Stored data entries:

<<<<

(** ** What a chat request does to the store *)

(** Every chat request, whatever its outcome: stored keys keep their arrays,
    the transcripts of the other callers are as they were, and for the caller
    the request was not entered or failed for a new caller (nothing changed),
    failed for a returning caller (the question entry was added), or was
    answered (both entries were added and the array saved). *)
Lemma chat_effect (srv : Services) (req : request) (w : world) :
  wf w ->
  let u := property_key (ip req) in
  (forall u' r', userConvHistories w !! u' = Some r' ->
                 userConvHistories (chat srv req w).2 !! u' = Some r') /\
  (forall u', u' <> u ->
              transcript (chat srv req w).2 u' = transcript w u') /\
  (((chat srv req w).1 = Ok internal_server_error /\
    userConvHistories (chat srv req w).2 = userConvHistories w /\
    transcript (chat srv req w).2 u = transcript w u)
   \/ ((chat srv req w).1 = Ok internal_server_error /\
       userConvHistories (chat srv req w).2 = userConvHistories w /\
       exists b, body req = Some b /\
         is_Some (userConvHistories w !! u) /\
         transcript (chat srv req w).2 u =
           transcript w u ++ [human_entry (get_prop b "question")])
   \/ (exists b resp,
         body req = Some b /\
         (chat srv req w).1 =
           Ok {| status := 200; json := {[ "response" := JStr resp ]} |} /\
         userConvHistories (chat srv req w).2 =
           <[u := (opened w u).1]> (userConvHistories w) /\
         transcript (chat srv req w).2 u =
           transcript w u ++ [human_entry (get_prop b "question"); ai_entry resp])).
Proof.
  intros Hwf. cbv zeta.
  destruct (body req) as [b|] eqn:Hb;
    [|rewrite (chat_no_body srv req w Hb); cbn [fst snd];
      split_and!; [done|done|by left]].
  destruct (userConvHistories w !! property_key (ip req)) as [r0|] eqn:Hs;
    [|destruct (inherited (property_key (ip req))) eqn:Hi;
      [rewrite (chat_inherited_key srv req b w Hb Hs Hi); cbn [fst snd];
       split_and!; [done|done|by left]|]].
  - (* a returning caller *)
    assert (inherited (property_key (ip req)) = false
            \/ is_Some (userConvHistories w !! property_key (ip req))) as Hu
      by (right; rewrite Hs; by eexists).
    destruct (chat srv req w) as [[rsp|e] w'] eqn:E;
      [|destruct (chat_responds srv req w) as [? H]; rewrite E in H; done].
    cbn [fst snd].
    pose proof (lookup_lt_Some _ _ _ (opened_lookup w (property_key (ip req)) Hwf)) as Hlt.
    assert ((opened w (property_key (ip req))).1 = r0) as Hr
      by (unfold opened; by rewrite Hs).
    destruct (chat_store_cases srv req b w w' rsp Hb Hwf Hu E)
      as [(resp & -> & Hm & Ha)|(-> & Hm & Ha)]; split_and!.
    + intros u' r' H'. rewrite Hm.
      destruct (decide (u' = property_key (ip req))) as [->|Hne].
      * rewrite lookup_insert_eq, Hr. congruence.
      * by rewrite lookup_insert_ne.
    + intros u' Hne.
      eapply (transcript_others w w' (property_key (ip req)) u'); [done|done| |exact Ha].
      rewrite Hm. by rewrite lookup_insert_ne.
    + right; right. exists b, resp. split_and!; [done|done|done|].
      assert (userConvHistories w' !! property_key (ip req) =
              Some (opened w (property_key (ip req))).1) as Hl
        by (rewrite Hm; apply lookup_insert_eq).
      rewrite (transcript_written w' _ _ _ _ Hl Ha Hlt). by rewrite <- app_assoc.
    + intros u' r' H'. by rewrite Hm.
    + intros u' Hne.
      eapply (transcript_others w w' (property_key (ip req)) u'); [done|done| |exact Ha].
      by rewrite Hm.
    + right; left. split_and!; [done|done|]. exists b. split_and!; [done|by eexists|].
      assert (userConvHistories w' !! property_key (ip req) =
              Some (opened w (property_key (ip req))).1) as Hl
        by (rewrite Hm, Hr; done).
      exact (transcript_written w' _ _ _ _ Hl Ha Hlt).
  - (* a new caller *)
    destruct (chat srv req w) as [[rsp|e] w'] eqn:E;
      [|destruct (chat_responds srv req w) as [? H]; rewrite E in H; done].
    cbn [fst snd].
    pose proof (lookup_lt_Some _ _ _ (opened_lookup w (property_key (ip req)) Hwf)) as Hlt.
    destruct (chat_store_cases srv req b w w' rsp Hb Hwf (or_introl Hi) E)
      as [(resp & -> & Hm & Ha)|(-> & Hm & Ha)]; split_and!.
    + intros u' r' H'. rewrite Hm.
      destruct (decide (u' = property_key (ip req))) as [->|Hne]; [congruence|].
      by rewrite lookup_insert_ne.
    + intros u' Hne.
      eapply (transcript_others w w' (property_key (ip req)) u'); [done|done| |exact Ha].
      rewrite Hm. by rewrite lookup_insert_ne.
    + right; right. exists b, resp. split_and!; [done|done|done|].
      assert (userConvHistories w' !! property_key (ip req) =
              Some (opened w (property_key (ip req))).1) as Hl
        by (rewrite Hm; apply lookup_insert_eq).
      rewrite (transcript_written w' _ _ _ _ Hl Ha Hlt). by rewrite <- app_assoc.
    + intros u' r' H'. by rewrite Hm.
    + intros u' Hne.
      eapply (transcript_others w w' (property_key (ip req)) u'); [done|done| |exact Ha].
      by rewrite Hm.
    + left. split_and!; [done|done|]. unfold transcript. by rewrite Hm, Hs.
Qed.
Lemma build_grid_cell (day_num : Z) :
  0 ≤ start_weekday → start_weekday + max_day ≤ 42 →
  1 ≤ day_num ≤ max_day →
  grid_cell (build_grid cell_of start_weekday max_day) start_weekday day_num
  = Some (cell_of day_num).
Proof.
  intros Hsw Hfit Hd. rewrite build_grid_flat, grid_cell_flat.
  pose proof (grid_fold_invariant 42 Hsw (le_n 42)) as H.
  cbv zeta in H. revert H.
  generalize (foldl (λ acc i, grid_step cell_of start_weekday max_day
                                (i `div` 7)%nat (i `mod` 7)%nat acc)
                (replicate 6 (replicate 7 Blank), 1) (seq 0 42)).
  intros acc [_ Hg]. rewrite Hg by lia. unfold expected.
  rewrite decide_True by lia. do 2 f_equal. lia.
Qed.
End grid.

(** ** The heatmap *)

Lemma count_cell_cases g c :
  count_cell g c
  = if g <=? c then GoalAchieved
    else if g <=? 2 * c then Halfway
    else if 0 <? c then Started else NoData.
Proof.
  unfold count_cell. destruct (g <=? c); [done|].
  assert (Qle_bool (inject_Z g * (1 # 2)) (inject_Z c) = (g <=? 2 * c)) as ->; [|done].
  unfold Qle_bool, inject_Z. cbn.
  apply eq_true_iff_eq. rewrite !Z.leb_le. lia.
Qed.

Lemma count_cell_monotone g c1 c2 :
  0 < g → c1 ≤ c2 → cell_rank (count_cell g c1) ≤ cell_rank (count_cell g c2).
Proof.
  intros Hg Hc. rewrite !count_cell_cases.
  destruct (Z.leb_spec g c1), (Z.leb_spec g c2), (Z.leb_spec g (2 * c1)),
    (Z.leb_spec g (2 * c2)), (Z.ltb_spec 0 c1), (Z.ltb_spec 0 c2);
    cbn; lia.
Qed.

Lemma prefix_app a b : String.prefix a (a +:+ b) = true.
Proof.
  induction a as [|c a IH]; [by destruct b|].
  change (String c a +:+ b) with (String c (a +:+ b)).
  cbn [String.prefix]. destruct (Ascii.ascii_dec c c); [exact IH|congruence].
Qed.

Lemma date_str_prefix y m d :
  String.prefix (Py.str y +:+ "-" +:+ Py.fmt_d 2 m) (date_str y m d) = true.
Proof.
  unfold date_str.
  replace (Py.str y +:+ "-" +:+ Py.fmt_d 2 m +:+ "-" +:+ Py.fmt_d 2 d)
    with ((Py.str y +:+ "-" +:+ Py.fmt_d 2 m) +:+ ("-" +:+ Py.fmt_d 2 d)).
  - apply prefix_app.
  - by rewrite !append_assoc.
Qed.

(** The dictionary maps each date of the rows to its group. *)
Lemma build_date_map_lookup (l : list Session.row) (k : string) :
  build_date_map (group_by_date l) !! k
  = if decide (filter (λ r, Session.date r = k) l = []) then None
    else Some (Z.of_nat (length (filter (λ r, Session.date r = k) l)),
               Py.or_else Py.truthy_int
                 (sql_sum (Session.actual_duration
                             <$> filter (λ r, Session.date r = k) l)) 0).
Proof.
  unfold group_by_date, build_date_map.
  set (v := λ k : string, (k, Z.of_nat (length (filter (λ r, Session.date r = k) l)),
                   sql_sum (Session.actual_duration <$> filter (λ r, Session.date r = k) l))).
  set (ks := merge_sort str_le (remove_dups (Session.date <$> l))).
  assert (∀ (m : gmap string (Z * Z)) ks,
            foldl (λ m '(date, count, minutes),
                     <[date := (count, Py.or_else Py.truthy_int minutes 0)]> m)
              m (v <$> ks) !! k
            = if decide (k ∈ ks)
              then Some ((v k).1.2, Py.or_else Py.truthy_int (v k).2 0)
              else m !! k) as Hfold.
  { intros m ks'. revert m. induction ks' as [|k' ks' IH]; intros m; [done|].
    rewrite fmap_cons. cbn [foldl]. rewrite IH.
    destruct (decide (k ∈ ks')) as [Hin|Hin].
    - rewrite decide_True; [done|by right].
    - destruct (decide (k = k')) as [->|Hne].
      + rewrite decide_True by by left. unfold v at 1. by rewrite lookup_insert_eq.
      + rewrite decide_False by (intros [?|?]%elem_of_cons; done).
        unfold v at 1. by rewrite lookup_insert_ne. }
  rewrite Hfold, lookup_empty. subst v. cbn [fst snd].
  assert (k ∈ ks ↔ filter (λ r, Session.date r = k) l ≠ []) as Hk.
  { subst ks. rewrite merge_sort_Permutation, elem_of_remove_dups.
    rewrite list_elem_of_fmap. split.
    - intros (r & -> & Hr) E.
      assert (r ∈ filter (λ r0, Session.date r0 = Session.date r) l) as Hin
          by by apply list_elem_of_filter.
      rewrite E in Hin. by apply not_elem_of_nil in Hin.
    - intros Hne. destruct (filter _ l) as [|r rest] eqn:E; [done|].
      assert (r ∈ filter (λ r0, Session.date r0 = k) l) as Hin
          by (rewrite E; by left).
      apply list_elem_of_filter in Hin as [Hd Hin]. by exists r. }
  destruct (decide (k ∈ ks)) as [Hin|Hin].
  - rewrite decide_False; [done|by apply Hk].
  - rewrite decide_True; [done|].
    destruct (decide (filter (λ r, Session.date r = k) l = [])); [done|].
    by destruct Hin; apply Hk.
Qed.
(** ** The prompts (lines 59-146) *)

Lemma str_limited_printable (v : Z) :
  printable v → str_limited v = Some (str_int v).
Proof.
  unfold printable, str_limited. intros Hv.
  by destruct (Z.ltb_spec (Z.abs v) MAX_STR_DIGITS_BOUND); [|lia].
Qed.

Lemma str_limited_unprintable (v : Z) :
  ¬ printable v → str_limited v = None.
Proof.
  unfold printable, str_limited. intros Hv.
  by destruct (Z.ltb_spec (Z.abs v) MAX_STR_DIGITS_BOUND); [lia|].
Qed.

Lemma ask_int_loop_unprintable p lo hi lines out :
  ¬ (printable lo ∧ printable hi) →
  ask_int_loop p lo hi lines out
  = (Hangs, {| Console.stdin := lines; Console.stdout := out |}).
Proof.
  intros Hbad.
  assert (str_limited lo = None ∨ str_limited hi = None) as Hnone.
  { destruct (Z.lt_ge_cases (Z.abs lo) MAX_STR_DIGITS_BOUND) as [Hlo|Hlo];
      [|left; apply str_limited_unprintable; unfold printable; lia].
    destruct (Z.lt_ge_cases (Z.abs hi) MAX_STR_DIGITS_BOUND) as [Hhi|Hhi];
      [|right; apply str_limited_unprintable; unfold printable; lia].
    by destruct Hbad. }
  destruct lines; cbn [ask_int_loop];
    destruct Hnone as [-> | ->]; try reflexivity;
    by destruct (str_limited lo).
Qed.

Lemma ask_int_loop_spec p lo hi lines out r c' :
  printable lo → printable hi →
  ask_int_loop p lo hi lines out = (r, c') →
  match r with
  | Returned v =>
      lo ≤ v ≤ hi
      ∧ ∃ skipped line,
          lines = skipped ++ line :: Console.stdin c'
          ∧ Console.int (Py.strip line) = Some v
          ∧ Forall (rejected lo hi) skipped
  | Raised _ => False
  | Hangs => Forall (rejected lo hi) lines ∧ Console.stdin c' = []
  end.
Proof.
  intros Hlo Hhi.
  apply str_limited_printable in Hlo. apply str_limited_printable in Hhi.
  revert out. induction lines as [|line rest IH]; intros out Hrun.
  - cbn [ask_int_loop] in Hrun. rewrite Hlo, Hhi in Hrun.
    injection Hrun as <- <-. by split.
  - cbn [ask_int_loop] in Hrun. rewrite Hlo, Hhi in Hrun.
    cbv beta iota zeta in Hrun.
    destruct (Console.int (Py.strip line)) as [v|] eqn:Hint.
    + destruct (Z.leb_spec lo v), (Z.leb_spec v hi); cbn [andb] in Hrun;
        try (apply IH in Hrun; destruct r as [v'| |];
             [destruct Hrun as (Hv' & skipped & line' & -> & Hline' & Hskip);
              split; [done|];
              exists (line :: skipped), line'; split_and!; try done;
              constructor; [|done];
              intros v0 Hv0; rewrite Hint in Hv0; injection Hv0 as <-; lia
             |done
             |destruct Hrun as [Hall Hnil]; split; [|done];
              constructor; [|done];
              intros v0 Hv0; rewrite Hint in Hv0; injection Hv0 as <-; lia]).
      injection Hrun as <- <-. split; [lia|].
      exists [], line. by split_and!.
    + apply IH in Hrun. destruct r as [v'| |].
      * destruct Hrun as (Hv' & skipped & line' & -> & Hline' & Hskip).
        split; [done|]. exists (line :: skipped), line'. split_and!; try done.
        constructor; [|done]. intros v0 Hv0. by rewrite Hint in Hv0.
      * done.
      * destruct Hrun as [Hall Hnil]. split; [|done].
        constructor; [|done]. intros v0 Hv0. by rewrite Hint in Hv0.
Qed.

>>>>

Assigned task: Please output exactly the lines between the one holding "generalize (foldl (λ" and the one holding "unfold date_str." in the records above, inclusive, and nothing more.

Answer section:
  generalize (foldl (λ acc i, grid_step cell_of start_weekday max_day
                                (i `div` 7)%nat (i `mod` 7)%nat acc)
                (replicate 6 (replicate 7 Blank), 1) (seq 0 42)).
  intros acc [_ Hg]. rewrite Hg by lia. unfold expected.
  rewrite decide_True by lia. do 2 f_equal. lia.
Qed.
End grid.

(** ** The heatmap *)

Lemma count_cell_cases g c :
  count_cell g c
  = if g <=? c then GoalAchieved
    else if g <=? 2 * c then Halfway
    else if 0 <? c then Started else NoData.
Proof.
  unfold count_cell. destruct (g <=? c); [done|].
  assert (Qle_bool (inject_Z g * (1 # 2)) (inject_Z c) = (g <=? 2 * c)) as ->; [|done].
  unfold Qle_bool, inject_Z. cbn.
  apply eq_true_iff_eq. rewrite !Z.leb_le. lia.
Qed.

Lemma count_cell_monotone g c1 c2 :
  0 < g → c1 ≤ c2 → cell_rank (count_cell g c1) ≤ cell_rank (count_cell g c2).
Proof.
  intros Hg Hc. rewrite !count_cell_cases.
  destruct (Z.leb_spec g c1), (Z.leb_spec g c2), (Z.leb_spec g (2 * c1)),
    (Z.leb_spec g (2 * c2)), (Z.ltb_spec 0 c1), (Z.ltb_spec 0 c2);
    cbn; lia.
Qed.

Lemma prefix_app a b : String.prefix a (a +:+ b) = true.
Proof.
  induction a as [|c a IH]; [by destruct b|].
  change (String c a +:+ b) with (String c (a +:+ b)).
  cbn [String.prefix]. destruct (Ascii.ascii_dec c c); [exact IH|congruence].
Qed.

Lemma date_str_prefix y m d :
  String.prefix (Py.str y +:+ "-" +:+ Py.fmt_d 2 m) (date_str y m d) = true.
Proof.
  unfold date_str.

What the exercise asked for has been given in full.